Un deuxième comparant est mentionné dans le deuxième vers, il s’agit de
Jason, évoqué par une périphrase : « cestui-là qui conquit la toison », le poète choisit
d’évoquer le héros en se référant à l’exploit qui l’a rendu célèbre, ce qui lui
permet de mettre en avant l’objet du voyage de Jason , la fameuse toison d’or
qui symbolise à l’avance les idéaux d’ « usage et raison » évoqués au
vers suivant. Le voyage ne vaut que s’il permet à l’homme de grandir, de tendre
vers cette sagesse fruit de l’expérience et de la connaissance qui caractérise
l’idéal humaniste.
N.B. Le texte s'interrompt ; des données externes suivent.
(** ** Further properties of runs *)

Lemma engine_state_atomic_invariant
  (shuffle : Z -> Shift -> list nat -> list nat) (P : Scheduler -> Prop) :
  (forall sch0, P (_reset_schedules sch0)) ->
  (forall sch sch', atomic_step sch sch' -> P sch -> P sch') ->
  forall sch, engine_state shuffle sch -> P sch.
Proof.
  intros Hreset Hstep sch Hst.
  induction Hst as [sch0 | sch sch' _ IH Hrun]; [apply Hreset |].
  apply run_step_atomic in Hrun.
  induction Hrun as [| x y z Hxy _ IHrun]; [exact IH |].
  apply IHrun. eapply Hstep; eassumption.
Qed.

Lemma engine_state_persons_ok shuffle sch :
  engine_state shuffle sch -> persons_ok sch.
Proof.
  apply engine_state_atomic_invariant.
  - apply reset_schedules_persons_ok.
  - intros a b Hab. apply atomic_step_persons_ok. exact Hab.
Qed.

Lemma employee_ok_range (e : Employee) :
  employee_ok e -> 0 <= days_worked e <= MAX_WORK_DAYS_PER_WEEK.
Proof. intros [Hsz Hcap]. lia. Qed.

(** X6: for every person of a state the engine passes through, the
    workload icon is never the one for more than five days; it is the
    idle icon exactly when the person has no assignment, and the
    full-week icon exactly when the person can take no further day. *)
Theorem X6_workload_icon_never_overloaded
  (shuffle : Z -> Shift -> list nat -> list nat) (sch : Scheduler)
  (e : Employee) :
  engine_state shuffle sch ->
  In e (employees sch) ->
  _get_workload_icon e <> ICON_OVERLOADED /\
  (_get_workload_icon e = ICON_IDLE <-> schedule e = ∅) /\
  (_get_workload_icon e = ICON_FULL_WEEK <->
   forall day, can_work_day e day = false).
Proof.
  intros Hst He.
  assert (Hok : employee_ok e).
  { pose proof (engine_state_persons_ok _ _ Hst) as H.
    unfold persons_ok in H. rewrite Forall_forall in H.
    apply H, list_elem_of_In, He. }
  destruct (workload_icon_cases e (employee_ok_range e Hok))
    as (Hnever & Hidle & Hfull).
  destruct Hok as [Hsz Hcap]. unfold MAX_WORK_DAYS_PER_WEEK in *.
  split; [exact Hnever |]. split.
  - rewrite Hidle. split.
    + intros H0. apply map_size_empty_inv. lia.
    + intros Hempty. rewrite Hsz, Hempty, map_size_empty. reflexivity.
  - rewrite Hfull. split.
    + intros H5 day. apply can_work_day_false. right.
      unfold MAX_WORK_DAYS_PER_WEEK. lia.
    + intros Hnone.
      destruct (decide (days_worked e = 5)) as [H5 | H5]; [exact H5 |].
      exfalso.
      destruct (exist_fresh (dom (schedule e))) as [day Hday].
      specialize (Hnone day). apply can_work_day_false in Hnone.
      destruct Hnone as [Hsome | Hcap5].
      * apply Hday. apply elem_of_dom. exact Hsome.
      * unfold MAX_WORK_DAYS_PER_WEEK in Hcap5. lia.
Qed.

Lemma employee_grows_refl (e : Employee) : employee_grows e e.
Proof. unfold employee_grows. repeat split; [reflexivity | lia]. Qed.

Lemma employee_grows_trans (e1 e2 e3 : Employee) :
  employee_grows e1 e2 -> employee_grows e2 e3 -> employee_grows e1 e3.
Proof.
  intros (Hn & Hp & Hs & Hd) (Hn' & Hp' & Hs' & Hd').
  unfold employee_grows. repeat split; try congruence; [| lia].
  etrans; eassumption.
Qed.

Lemma with_shift_grows (e : Employee) (day : Z) (shift : Shift) :
  can_work_day e day = true -> employee_grows e (with_shift e day shift).
Proof.
  intros Hw. apply can_work_day_true in Hw as [Hnone _].
  unfold employee_grows, with_shift. simpl. repeat split; [| lia].
  apply insert_subseteq. exact Hnone.
Qed.

Lemma grows_refl (sch : Scheduler) : grows sch sch.
Proof.
  unfold grows. split; [| split].
  - apply Forall2_same_length_lookup_2; [reflexivity |].
    intros i x y Hx Hy. assert (x = y) as -> by congruence.
    apply employee_grows_refl.
  - intros day shift. exists []. rewrite app_nil_r. reflexivity.
  - exists []. rewrite app_nil_r. reflexivity.
Qed.

Lemma grows_trans (a b c : Scheduler) : grows a b -> grows b c -> grows a c.
Proof.
  intros (He & Hc & [l Ho]) (He' & Hc' & [l' Ho']).
  unfold grows. split; [| split].
  - clear -He He'. revert He'. generalize (employees c).
    induction He as [| x y l1 l2 Hxy _ IH]; intros l3 H3;
      inversion H3; subst; constructor.
    + eapply employee_grows_trans; eassumption.
    + apply IH. assumption.
  - intros day shift. destruct (Hc day shift) as [x Hx].
    destruct (Hc' day shift) as [y Hy].
    exists (x ++ y). rewrite Hy, Hx, app_assoc. reflexivity.
  - exists (l ++ l'). rewrite Ho', Ho, app_assoc. reflexivity.
Qed.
La désignation du héros par le démonstratif
« cestui-là » et l’usage du passé simple dans ce vers manifestent la
singularité de l’exploit : autant l’expérience du retour d’Ulysse semblait
revêtir un caractère universel, autant celle de Jason, signalé par son
héroïsme, à quelque chose d’unique. Peut-être Du
Bellay envisage-t-il aussi la dimension symbolique de la toison (sagesse et
connaissance) qui n’est pas le lot de tout le monde.
Le troisième vers évoque le retour,
condition d’un voyage pleinement réussi, lequel apporte « usage et
raison », le voyage ne vaut que s’il apporte à l’homme une forme
d’accomplissement (idéal de l’homme de la Renaissance), le vers qui peut se
lire sur un rythme croisant (2/4/6), mime le mouvement du retour et
l’accumulation d’ « usage » (expérience) qu’il évoque.
Le
dernier vers, à l’infinitif, traduit l’aspiration du poète qui est aussi
l’aspiration de tout homme (l’infinitif étant le mode de la généralisation),
les « parents » désignent au sens large la famille, ainsi Ulysse
a-t-il retrouvé sa femme et son fils. Là encore on peut lire ce vers sur un
rythme croissant (1/5/6) qui traduit l’aspiration à un bonheur qui se prolonge
dans le temps.
Deuxième strophe
Quand reverrai-je, hélas, de mon petit village
Fumer la cheminée, et en quelle saison
Le poète crée semble-t-il une rupture, à l’évocation des héros succède
celle du moi qui fait son apparition avec le pronom « je », accentué
avant l’interjection « hélas » et ainsi relié à l’idée de
déploration. De même, l’utilisation du futur tranche
sur celle des temps du passé utilisés précédemment.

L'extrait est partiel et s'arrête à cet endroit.